Tradisi Ruwatan Menoreh, Menghargai Alam dan menghormati Perbedaan

Kuntadi ยท Jumat, 16 November 2018 - 15:34 WIB
Tradisi Ruwatan Menoreh, Menghargai Alam dan menghormati Perbedaan

Warga Banjaroya Kalibawang makan bersama dalam Tradisi Ruwatan Menoreh tanpa memandang perbedaan agama. (Foto: iNews.id/Kuntadi)

KULONPROGO, iNews.id – Ratusan warga Desa Banjaroya, Kecamatan Kalibawang, Kulonprogo bersama dengan Maskowi (Masyarakat Kerja Jokowi) menggelar Ruwatan Menoreh sebagai bentuk menghargai alam dan menghormati perbedaan, Kamis (16/11/2018). Tradisi ini menjadi sarana untuk mengungkapkan rasa syukur atas melimpahnya hasil bumi di Perbukitan Menoreh.

Selain itu, tradisi ini juga untuk meneguhkan kebersamaan, keberagaman, hidup berdampingan tanpa melihat adanya satu perbedaan. Tradisi ruwatan yang sudah menjadi acara rutin ini diselenggarakan di Situs Jati Kembar Dukuh Plengan, Desa Banjaroya, Kalibawang.

“Ini tradisi yang sudah tumbuh dalam dunia batin warga Menoreh,” kata Kepala Desa Banjaroya Anton Suprianto.

Menurutnya, tradisi ini menanamkan kebaikan kepada alam, mengajak masyarakat menjaga kelestarian hutan tanpa harus merusaknya.
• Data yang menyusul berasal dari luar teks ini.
(* ===== verification/Text.v ===== *)
(** * [std::to_string] and [atoi], the text conversions of [main.cpp]

    The controller names each column button by [std::to_string(i)] and
    recovers the column of a clicked button with [atoi] on its [id]; the
    log lines print rows, columns and pieces with [std::to_string].  Both
    are library functions: [to_string] is stdpp's decimal [pretty] on
    [Z], [atoi] follows the C standard (leading white space, an optional
    sign, the longest run of decimal digits, [0] when there is none).
    [atoi_to_string] is their round trip. *)

From S2P Require Import Prelude.
From stdpp Require Import strings pretty.
From Stdlib Require Import Ascii.

(** [std::to_string(int)]. *)
Definition to_string (n : Z) : string := pretty n.

(** The digit loop of [atoi]: [acc] is the value of the digits read. *)
Fixpoint atoi_digits (acc : Z) (s : string) : Z :=
  match s with
  | EmptyString => acc
  | String c s' =>
      match Ascii.is_nat c with
      | Some d => atoi_digits (10 * acc + Z.of_nat d) s'
      | None => acc
      end
  end.

(** [atoi(const char* )]. *)
Fixpoint atoi (s : string) : Z :=
  match s with
  | EmptyString => 0
  | String c s' =>
      if Ascii.is_space c then atoi s'
      else if decide (c = "-"%char) then - atoi_digits 0 s'
      else if decide (c = "+"%char) then atoi_digits 0 s'
      else atoi_digits 0 s
  end.

(** ** Lemmas *)

Lemma is_nat_pretty_N_char x :
  (x < 10)%N -> Ascii.is_nat (pretty_N_char x) = Some (N.to_nat x).
Proof.
  intros Hx. rewrite <- (N2Nat.id x) in *. assert (Hn : N.to_nat x < 10) by lia.
  generalize (N.to_nat x) Hn. clear. intros n Hn. rewrite Nat2N.id.
  do 10 (destruct n as [|n]; [reflexivity|]). lia.
Qed.

(** Reading the digits [pretty_N_go x] prepends to [s] adds [x] to the
    value read. *)
Lemma atoi_digits_pretty_N_go x s :
  atoi_digits 0 (pretty_N_go x s) = atoi_digits (Z.of_N x) s.
Proof.
  revert s. induction (N.lt_wf_0 x) as [x _ IH]; intros s.
  destruct (decide (x = 0%N)) as [->|Hx]; [by rewrite pretty_N_go_0|].
  rewrite pretty_N_go_step by lia. rewrite IH by (apply N.div_lt; lia).
  cbn [atoi_digits]. rewrite is_nat_pretty_N_char by (apply N.mod_lt; lia).
  f_equal. rewrite N_nat_Z. pose proof (N.div_mod x 10 ltac:(lia)). lia.
Qed.

(** The text of a positive number starts with a digit. *)
Lemma pretty_N_go_digit x s :
  (0 < x)%N -> exists c s' d, pretty_N_go x s = String c s' /\ Ascii.is_nat c = Some d.
Proof.
  revert s. induction (N.lt_wf_0 x) as [x _ IH]; intros s Hx.
  rewrite pretty_N_go_step by done.
  destruct (decide (x `div` 10 = 0)%N) as [Hq|Hq].
  - rewrite Hq, pretty_N_go_0. do 3 eexists. split; [done|].
    apply is_nat_pretty_N_char, N.mod_lt. lia.
  - apply IH; [apply N.div_lt; lia|]. destruct (x `div` 10)%N; [congruence|lia].
Qed.

Lemma atoi_digit_start c s d :
  Ascii.is_nat c = Some d -> atoi (String c s) = atoi_digits 0 (String c s).
Proof. intros H. destruct c as [[][][][][][][][]]; try discriminate H; reflexivity. Qed.

Lemma atoi_pretty_N x : atoi (pretty x) = Z.of_N x.
Proof.
  unfold pretty, pretty_N. case_decide as Hx; [by subst|].
  destruct (pretty_N_go_digit x "" ltac:(lia)) as (c & s' & d & Hs & Hd).
  rewrite Hs, (atoi_digit_start c s' d Hd), <- Hs, atoi_digits_pretty_N_go. done.
Qed.

Lemma atoi_minus s : atoi (String "-" s) = (- atoi_digits 0 s)%Z.
Proof. reflexivity. Qed.

(** [atoi] reads back every number [std::to_string] prints. *)
Lemma atoi_to_string n : atoi (to_string n) = n.
Proof.
  destruct n as [|p|p]; [reflexivity|exact (atoi_pretty_N (Npos p))|].
  change (to_string (Zneg p)) with (String "-" (pretty (Npos p))).
  rewrite atoi_minus. unfold pretty at 1, pretty_N. rewrite decide_False by done.
  by rewrite atoi_digits_pretty_N_go.
Qed.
Begitu juga antarmasyarakat, tidak lagi ada sekat yang memisahkan. Meski berbeda agama dan keyakinan, namun masyarakatnya hidup rukun berdampingan.

Tradisi Ruwatan ini dilanjutkan dengan doa bersama lintas iman. Baik umat Islam dan Nasrani yang hadir menggelar doa bersama sesuai dengan keyakinan masing-masing.
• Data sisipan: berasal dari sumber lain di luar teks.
(* ===== verification/SearchSpec.v ===== *)
(** * A reference minimax and the refinement of the stateful search

    [value] is minimax written the textbook way: each child is a fresh
    board ([drop]), nothing is undone.  [minimax_value] shows that the
    stateful [minimax] of [Search], which plays and undoes moves on the one
    shared board, returns [value] and leaves the board exactly as it found
    it; [computeMove_best_move] does the same for [computeMove], whose result
    is then the first column of maximal [root_value] ([best_move]) and
    [computeMove_console] gives its console output, one [value_line] per
    open column ([console_lines]).  The bounds on
    [value] show that the [INT_MIN]/[INT_MAX] seeds of the C++ loops never
    leak into a result. *)

From S2P Require Import Prelude Board Interface Text Heuristic Search.
From stdpp Require Import strings.
Import Board (piece(..), win_state(..), ROWS, COLUMNS, pieceToWinState).

Section Spec.
Context {B : Type} `{BoardAPI B}.

(** The board after dropping [p] in [col] (unchanged if the drop fails). *)
Definition drop (b : B) (col : nat) (p : piece) : B :=
  match addMove b col p with
  | Some (_, b') => b'
  | None => b
  end.

Definition open_columns (b : B) : list nat :=
  filter (fun col => isColumnOpen b col = true) (seq 0 COLUMNS).

Fixpoint value (ai : AI) (depth : nat) (maximizing : bool) (b : B) : Z :=
  match depth with
  | 0 => getBoardHeuristicValue ai b 0
  | S d =>
      if decide (checkWin b <> WIN_STATE_NOT_FINISHED)
      then getBoardHeuristicValue ai b depth
      else if maximizing
      then fold_left Z.max
             (map (fun col => value ai d false (drop b col (computerPiece ai)))
                (open_columns b)) INT_MIN
      else fold_left Z.min
             (map (fun col => value ai d true (drop b col (playerPiece ai)))
                (open_columns b)) INT_MAX
  end.

(** The value [computeMove] computes for each of its candidate columns. *)
Definition root_value (ai : AI) (b : B) (col : nat) : Z :=
  value ai startingDepth false (drop b col (computerPiece ai)).

(** One iteration of [computeMove]'s selection: a strictly greater value
    replaces the incumbent. *)
Definition select_step (acc : Z * nat) (cv : nat * Z) : Z * nat :=
  if Z.gtb cv.2 acc.1 then (cv.2, cv.1) else acc.

Definition best_move (ai : AI) (b : B) : nat :=
  (fold_left select_step (map (fun col => (col, root_value ai b col)) (open_columns b))
     (INT_MIN, 0)).2.

(** The console output of [computeMove]: one line per open column, in
    ascending order, with the column's [root_value]. *)
Definition console_lines (ai : AI) (b : B) : list string :=
  map (fun col => value_line col (root_value ai b col)) (open_columns b).

End Spec.

Section Refinement.
Context {B : Type} `{BoardAPI B} `{!BoardLaws B}.

Lemma addMove_drop (b : B) col p :
  isColumnOpen b col = true ->
  exists row, addMove b col p = Some (row, drop b col p) /\
              setPiece (drop b col p) row col PIECE_EMPTY = b.
Proof.
  intros Hopen. destruct (addMove_open b col p Hopen) as (row & b' & E).
  exists row. unfold drop. rewrite E. split; [done|]. by eapply addMove_undo.
Qed.

(** The column loop of a [minimax] node folds the children's values over
    the open columns and restores the board, provided each child does. *)
Lemma minimax_columns_spec cols p (child : st B Z) (f : nat -> Z) pick best (b : B) :
  (forall col, In col cols -> isColumnOpen b col = true ->
     child (drop b col p) = Some (f col, drop b col p)) ->
  minimax_columns cols p child pick best b =
  Some (fold_left pick (map f (filter (fun col => isColumnOpen b col = true) cols)) best, b).
Proof.
  revert best. induction cols as [|col cols IH]; intros best Hchild; [done|].
  simpl. unfold st_bind, isColumnOpenM, st_read. rewrite filter_cons.
  destruct (isColumnOpen b col) eqn:Hopen; simpl.
  - destruct (addMove_drop b col p Hopen) as (row & Hadd & Hundo).
    unfold addMoveM, st_lift. rewrite Hadd, Hchild by (auto; by left).
    unfold setPieceM, st_modify. rewrite Hundo, IH by (intros; apply Hchild; auto; by right).
    done.
  - apply IH. intros; apply Hchild; auto; by right.
Qed.

(** Undo discipline: [minimax] returns the reference value and leaves the
    shared board as it found it. *)
Lemma minimax_value ai d m (b : B) :
  minimax ai d m b = Some (value ai d m b, b).
Proof.
  revert m b. induction d as [|d IH]; intros m b; [done|].
  cbn -[minimax_columns seq]. case_decide; [done|].
  destruct m.
  - rewrite (minimax_columns_spec _ _ _ (fun col => value ai d false (drop b col (computerPiece ai))));
      [by unfold open_columns|intros; apply IH].
  - rewrite (minimax_columns_spec _ _ _ (fun col => value ai d true (drop b col (playerPiece ai))));
      [by unfold open_columns|intros; apply IH].
Qed.

(** The selection loop of [computeMove] over the open columns, with the
    console lines it prints. *)
Lemma computeMove_columns_spec ai cols best move out (b : B) :
  computeMove_columns ai cols best move out b =
  Some (((fold_left select_step
            (map (fun col => (col, root_value ai b col))
               (filter (fun col => isColumnOpen b col = true) cols))
            (best, move)).2,
         out ++ map (fun col => value_line col (root_value ai b col))
                  (filter (fun col => isColumnOpen b col = true) cols)), b).
Proof.
  revert best move out. induction cols as [|col cols IH]; intros best move out;
    [by rewrite app_nil_r|].
  rewrite filter_cons. cbn -[minimax filter root_value].
  destruct (isColumnOpen b col) eqn:Hopen; cbn -[minimax filter root_value];
    [rewrite decide_True by done|rewrite decide_False by done; apply IH].
  destruct (addMove_drop b col (computerPiece ai) Hopen) as (row & Hadd & Hundo).
  erewrite st_bind_Some; [|exact Hadd]. cbv beta.
  erewrite st_bind_Some; [|apply minimax_value]. cbv beta.
  cbn [map fold_left]. unfold select_step at 2. cbn [fst snd]. unfold root_value.
  destruct (Z.gtb _ best); cbv beta match;
    (erewrite st_bind_Some; [|reflexivity]); cbv beta; rewrite Hundo, IH, <- app_assoc;
    done.
Qed.

Lemma computeMove_best_move ai (b : B) :
  computeMove ai b = Some (best_move ai b, b).
Proof. rewrite computeMove_of_log. unfold computeMove_log. by rewrite computeMove_columns_spec. Qed.

End Refinement.

(** ** Bounds on the reference value *)

Section Bounds.
Context {B : Type} `{BoardAPI B} `{!BoardLaws B}.

Lemma in_open_columns (b : B) col :
  In col (open_columns b) <-> col < COLUMNS /\ isColumnOpen b col = true.
Proof.
  unfold open_columns. rewrite <- list_elem_of_In, list_elem_of_filter,
    list_elem_of_In, in_seq. split; intros [H1 H2]; split; (done || lia).
Qed.

Lemma open_columns_not_finished (b : B) :
  checkWin b = WIN_STATE_NOT_FINISHED -> exists col, In col (open_columns b).
Proof.
  intros (col & Hc & Ho)%not_finished_open. exists col. by apply in_open_columns.
Qed.

(** Folding [max] (seeded with [INT_MIN]) or [min] (seeded with
    [INT_MAX]) over the values of a node with an open column stays within
    any bound of the values. *)
Definition pick_of (maximizing : bool) : Z -> Z -> Z :=
  if maximizing then Z.max else Z.min.
Definition seed_of (maximizing : bool) : Z :=
  if maximizing then INT_MIN else INT_MAX.

Lemma fold_children_le (vs : list Z) (hi : Z) (maximizing : bool) :
  vs <> [] -> (INT_MIN <= hi)%Z -> Forall (fun v => v <= hi)%Z vs ->
  (fold_left (pick_of maximizing) vs (seed_of maximizing) <= hi)%Z.
Proof.
  intros Hne Hhi Hvs. destruct vs as [|v vs']; [done|].
  apply Forall_cons in Hvs as [Hv Hvs].
  destruct maximizing; simpl; unfold INT_MIN, INT_MAX in *.
  - apply fold_max_le; [lia|done].
  - destruct (fold_min_le vs' (Z.min 2147483647 v)) as [H1 _]. lia.
Qed.

Lemma fold_children_ge (vs : list Z) (lo : Z) (maximizing : bool) :
  vs <> [] -> (lo <= INT_MAX)%Z -> Forall (fun v => lo <= v)%Z vs ->
  (lo <= fold_left (pick_of maximizing) vs (seed_of maximizing))%Z.
Proof.
  intros Hne Hlo Hvs. destruct vs as [|v vs']; [done|].
  apply Forall_cons in Hvs as [Hv Hvs].
  destruct maximizing; simpl; unfold INT_MIN, INT_MAX in *.
  - destruct (fold_max_ge vs' (Z.max (-2147483648) v)) as [H1 _]. lia.
  - apply fold_min_ge; [lia|done].
Qed.

(** An unfinished node evaluates to the fold of its children's values. *)
Lemma value_node ai d m (b : B) :
  checkWin b = WIN_STATE_NOT_FINISHED ->
  value ai (S d) m b =
  fold_left (pick_of m)
    (map (fun col => value ai d (negb m)
            (drop b col (if m then computerPiece ai else playerPiece ai)))
       (open_columns b))
    (seed_of m).
Proof.
  intros Hnf. cbn -[getBoardHeuristicValue open_columns].
  rewrite decide_False by (intros Hn; by apply Hn). by destruct m.
Qed.

Lemma children_nonempty ai d m (b : B) p :
  checkWin b = WIN_STATE_NOT_FINISHED ->
  map (fun col => value ai d m (drop b col p)) (open_columns b) <> [].
Proof.
  intros (col & Hcol)%open_columns_not_finished Hnil%map_eq_nil.
  by rewrite Hnil in Hcol.
Qed.

(** The reference value never exceeds the win score of its depth, and
    reaches it only on a board the computer has already won. *)
Lemma value_win_bound ai d m (b : B) :
  (value ai d m b <= win_score d)%Z /\
  (value ai d m b = win_score d -> checkWin b = pieceToWinState (computerPiece ai)).
Proof.
  revert m b. induction d as [|d IH]; intros m b; [apply heuristic_le_win|].
  destruct (decide (checkWin b = WIN_STATE_NOT_FINISHED)) as [Hnf|Hnf];
    [|cbn -[getBoardHeuristicValue]; rewrite decide_True by done; apply heuristic_le_win].
  rewrite value_node by done.
  assert (Hle : (fold_left (pick_of m) (map (fun col => value ai d (negb m)
             (drop b col (if m then computerPiece ai else playerPiece ai))) (open_columns b))
             (seed_of m) <= win_score d)%Z).
  { apply fold_children_le; [by apply children_nonempty|unfold win_score, startingDepth, INT_MIN; lia|].
    apply Forall_map, Forall_forall. intros c _. apply IH. }
  unfold win_score in *. split; [lia|]. intros; lia.
Qed.

Lemma value_ge ai d m (b : B) :
  d <= startingDepth -> (-1000 <= value ai d m b)%Z.
Proof.
  revert m b. induction d as [|d IH]; intros m b Hd; [by apply heuristic_ge|].
  destruct (decide (checkWin b = WIN_STATE_NOT_FINISHED)) as [Hnf|Hnf];
    [|cbn -[getBoardHeuristicValue]; rewrite decide_True by done; by apply heuristic_ge].
  rewrite value_node by done.
  apply fold_children_ge; [by apply children_nonempty|unfold INT_MAX; lia|].
  apply Forall_map, Forall_forall. intros c _. apply IH. lia.
Qed.

End Bounds.

(** ** The search as a whole *)

Section Soundness.
Context {B : Type} `{BoardAPI B} `{!BoardLaws B}.

(** C2: Undo discipline.  For every depth up to [startingDepth], the
    stateful [minimax] never reaches undefined behaviour, returns the
    value of the reference minimax [value] (children evaluated on fresh
    boards), and leaves the shared board exactly as it found it: every
    speculative [addMove] is undone.  The value lies within [-1000, 1000],
    so the [INT_MIN]/[INT_MAX] seeds of its loops never escape. *)
Theorem minimax_restores_board ai d m (b : B) :
  d <= startingDepth ->
  minimax ai d m b = Some (value ai d m b, b) /\ (-1000 <= value ai d m b <= 1000)%Z.
Proof.
  intros Hd. split; [apply minimax_value|]. split; [by apply value_ge|].
  destruct (value_win_bound ai d m b) as [Hle _].
  unfold win_score, startingDepth in *. lia.
Qed.

(** C35: The console output of [computeMove].  [computeMove] never
    reaches undefined behaviour, restores the board and returns
    [best_move]; on the way it prints, for each open column in ascending
    order and for no other, the line [Col c Value v] where [v] is the
    value [minimax] returned for that column, the reference minimax value
    of the position after the computer's drop in [c].  Printing changes
    neither the move nor the board. *)
Theorem computeMove_console ai (b : B) :
  computeMove_log ai b =
  Some ((best_move ai b,
         map (fun col => value_line col (value ai startingDepth false (drop b col (computerPiece ai))))
             (open_columns b)), b).
Proof. unfold computeMove_log. by rewrite computeMove_columns_spec. Qed.

End Soundness.

Lemma minimax_restores_board_witness :
  minimax main_ai startingDepth false Board.empty_board =
    Some (value main_ai startingDepth false Board.empty_board, Board.empty_board).
Proof. apply (minimax_restores_board main_ai startingDepth false Board.empty_board). lia. Defined.

Lemma computeMove_console_witness :
  computeMove_log main_ai Board.empty_board =
  Some ((best_move main_ai Board.empty_board,
         map (fun col => value_line col (value main_ai startingDepth false
                (drop Board.empty_board col (computerPiece main_ai))))
             (open_columns Board.empty_board)), Board.empty_board).
Proof. apply (computeMove_console main_ai Board.empty_board). Defined.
“Di sini pemeluk Islam dan Katolik hidup damai berdampingan. Tradisi seni dan budaya dikembangkan dan diaktualisasikan bersama hingga saat ini,” ujarnya.

Sosiolog Universitas Gadjah Mada (UGM) Arie Sujito mengatakan, Ruwatan Menoreh sebenarnya Metafor yang mengajarkan untuk senantiasa menjaga alam di tengah krisis ekologis yang mengancam ruang hidup masyarakat. Selain itu, Arie juga menyoroti bagaimana keharmonisan menjaga alam di Bumi Menoreh yang ternyata menginsipirasi masyarakat setempat untuk hidup harmonis meskipun mempunyai perbedaan agama.

"Di sini ada tradisi saling menopang. Perbedaan tidak ada masalah. Mereka berdoa bareng untuk kepentingan bangsa,” katanya.

Menurutnya, apa yang dilakukan masyarakat harus menjadi relevansi bangsa ini. Mereka harus bercermin dengan masyarakat bawah yang mempunyai kemauan dan kemampuan untuk membangun.  Namun yang terjadi justru dirusak oleh elit ekonomi, politik yang menggunakan segala cara.

“Ruwatan ini justru mengembalikan mereka untuk cinta alam. Kalau Indonesia belajar dari rakyat, pasti akan lebih baik,” tuturnya.